Thursday, October 29, 2015

Violence and History

A little bit of military history, to start us off:

Much of today's military continue to follow principles that ancient armies developed and then the Roman Army perfected.  For example, the phalanx and shield-wall, which required extraordinary discipline to maintain the soldiers in tight formation.

Now, this shield-wall is mostly stationary, and only holds together for a short time, but it gives an idea how shields can interlock and be used:


At Disney World's Epcot Center, we took the ride, Spaceship Earth as it described a history of communications. Spaceship Earth, like most Western Civilization courses, traces back from Egypt to Greece, and then Rome. Bypassing most of the Fertile Crescent cities (clay tablets are more portable than cave walls!) and the Eastern Civilizations in India and China altogether.

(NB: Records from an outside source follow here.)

Lemma authz_rotate_loop_abort m0 d0 md0 evs s s' c :
  checkpointed m0 d0 md0 s → rotate_loop evs s = (s', Some c) →
  restored (AuthzPolicyFile s) m0 d0 md0 s'.
Proof.
  revert s. induction evs as [|[|req sent] evs IH]; intros s Hc; cbn [rotate_loop].
  - rewrite bind_ST. destruct (revert s) as [? []] eqn:Hr. intros [= <- <-]. by eapply authz_revert_run.
  - rewrite bind_ST. destruct (revert s) as [? []] eqn:Hr. intros [= <- <-]. by eapply authz_revert_run.
  - assert ((try_ (processRotateRequest req) (λ code, _ ← revert; mret (Some code))
        (if sent then rotate_loop evs else _ ← revert; mret (Some Aborted))) s = (s', Some c) →
        restored (AuthzPolicyFile s) m0 d0 md0 s') as Hproc.
    { unfold try_. rewrite bind_ST. destruct (processRotateRequest req s) as [s1 e1] eqn:H1.
      eapply authz_checkpointed_process in H1 as [Hc1 <-]; [|done].
      assert (∀ c1, (_ ← revert; mret (Some c1)) s1 = (s', Some c) →
        restored (AuthzPolicyFile s1) m0 d0 md0 s') as Hrev.
      { intros c1. rewrite bind_ST. destruct (revert s1) as [? []] eqn:Hr. intros [= <- <-].
        by eapply authz_revert_run. }
      destruct e1 as [c1|]; [apply Hrev|]. destruct sent; [by apply IH|apply Hrev]. }
    destruct (rotate_request req) as [|u|]; [|done..].
    rewrite bind_ST. destruct (commitAuthzFileChanges s). rewrite bind_ST. cbn.
    rewrite bind_ST. by destruct (saveAuthzFileFreshess _ _).
Qed.

(** Abort: when no outside call fails, a rotation that was let in and
    returns an error leaves the policy file with the content it had, the
    version and creation time in memory as they were, the database with
    exactly those values in both tables, and every other file there was
    (apart from the backup) untouched. *)
Theorem authz_rotate_abort_restores evs d0 s s' c :
  quiet (az_world s) → plain (fs (az_world s)) →
  fs (az_world s) !! AuthzPolicyFile s = Some (Reg d0) →
  Rotate None false evs s = (s', Some c) →
  restored (AuthzPolicyFile s) (fs (az_world s)) d0 (authzMetadata s) s'.
Proof.
  intros Hq Hp Hd0. unfold Rotate. rewrite bind_ST. cbn. rewrite bind_ST.
  unfold checkpointAuthzFile. rewrite bind_ST. cbn. rewrite authz_lift_run. cbn.
  destruct (copyFile _ _ _) as [w1 e1] eqn:H1. apply copyFile_run in H1 as (Hev & _ & Hq1); [|done].
  destruct (Hq1 Hq d0 Hd0) as [_ Hfs]. intros Hrun.
  eapply authz_rotate_loop_abort in Hrun; [exact Hrun|]. split; cbn; [by apply Hev|by apply Hev|done|..].
  - by rewrite Hfs, lookup_insert_eq.
  - intros q n Hq1' Hq2 Hn. by rewrite Hfs, lookup_insert_ne.
Qed.
End facts.

End authz_facts.

(** ** Instances at a concrete server *)
Module AuthzExample.
#[local] Instance server_db : Redis := map_redis.
#[local] Instance codec : AuthzCodec := {|
  Valid p := HasPrefix p "{";
  EncodeMetadata md := Some (AuthzVersion md +:+ "," +:+ AuthzCreatedOn md);
  DecodeMetadata _ md := (md, false) |}.

Definition world0 : World :=
  {| fs := {[ "/p" := Reg "{old}"; "/other" := Reg "x" ]}; db := (∅ : gmap string (gmap string string)); faults := [] |}.
Definition server0 : GNSIAuthzServer := NewGNSIAuthzServer "/p" "/m" world0.
Definition u2 : UploadRequest := {| Version := "v2"; CreatedOn := 7; Policy := "{new}" |}.
Definition upload : RotateRequest := {| rotate_request := Upload u2; ForceOverwrite := false |}.
Definition finalize : RotateRequest := {| rotate_request := FinalizeRotation; ForceOverwrite := false |}.
Definition good_run : list event := [Received upload true; Received finalize true].

Lemma plain0 : plain (fs (az_world server0)).
Proof. apply (bool_decide_unpack _). vm_compute. exact I. Qed.

Lemma authz_rotate_commits_witness : active u2 (Rotate None false good_run server0).1.
Proof.
  apply (authz_rotate_commits good_run server0).
  - apply plain0.
  - done.
  - apply pair_snd_eq. vm_compute. reflexivity.
Defined.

It's... cognitive dissonance, to think about how Rome is held up as this pillar of civilization (granted, there was literacy, philosophy, mathematics), when we also know that it was cruel and brutal.


The book Resistance and Contemplation (previously discussed here), discusses how the Roman Empire was a cruel, occupying force in the Middle East. That particular book, rooted as it is in Christianity, dwells more on the cruelty of crucifixion, and how the convicts' bodies would be left rotting on the crosses as a warning to the occupied peoples.

But the military personnel themselves were also not safe. The Romans began the practice of decimating one of their own units for certain failures. Drawing 1 in 10 by lots, and forcing the remaining 90% to beat the 10% to death regardless of rank or participation in the previous action.

Military tactics change over time. In middle school history class, my teacher had a group of students march through the classroom like the British Redcoats marched through Colonial America: in disciplined formation.
 She did this to illustrate how the American revolutionaries (those of us who remained in the classroom) used "unfair" tactics, hiding in the woods and shooting from the sides... what I now recognize as early guerrilla tactics.

Still, their cruelty leaves residual affects across our world today. Black Twitter in particular discusses it, and more and more shows it in examples like this video from a South Carolina classroom.

Before I started reading up on intersectionality, I encountered the writings of Starhawk. In her books Dreaming the Dark and Truth or Dare, she discusses some of the principles and approaches that the non-violence movement use in the face of police and military actions.

In those books, she also tries to delve into the early-Capitalist and Fertile Crescent histories. But as I described in Spiritual Feminism, I encourage caution with regards to those "histories". That part tends to merge known history with the plausible and purely fictitious.

Even with such historical fallacies, her understandings of power and psychology align with what I was taught in my cross-cultural communications and business (particularly Negotiations) coursework. While caution is advised, I do not recommend throwing out the baby with the bathwater.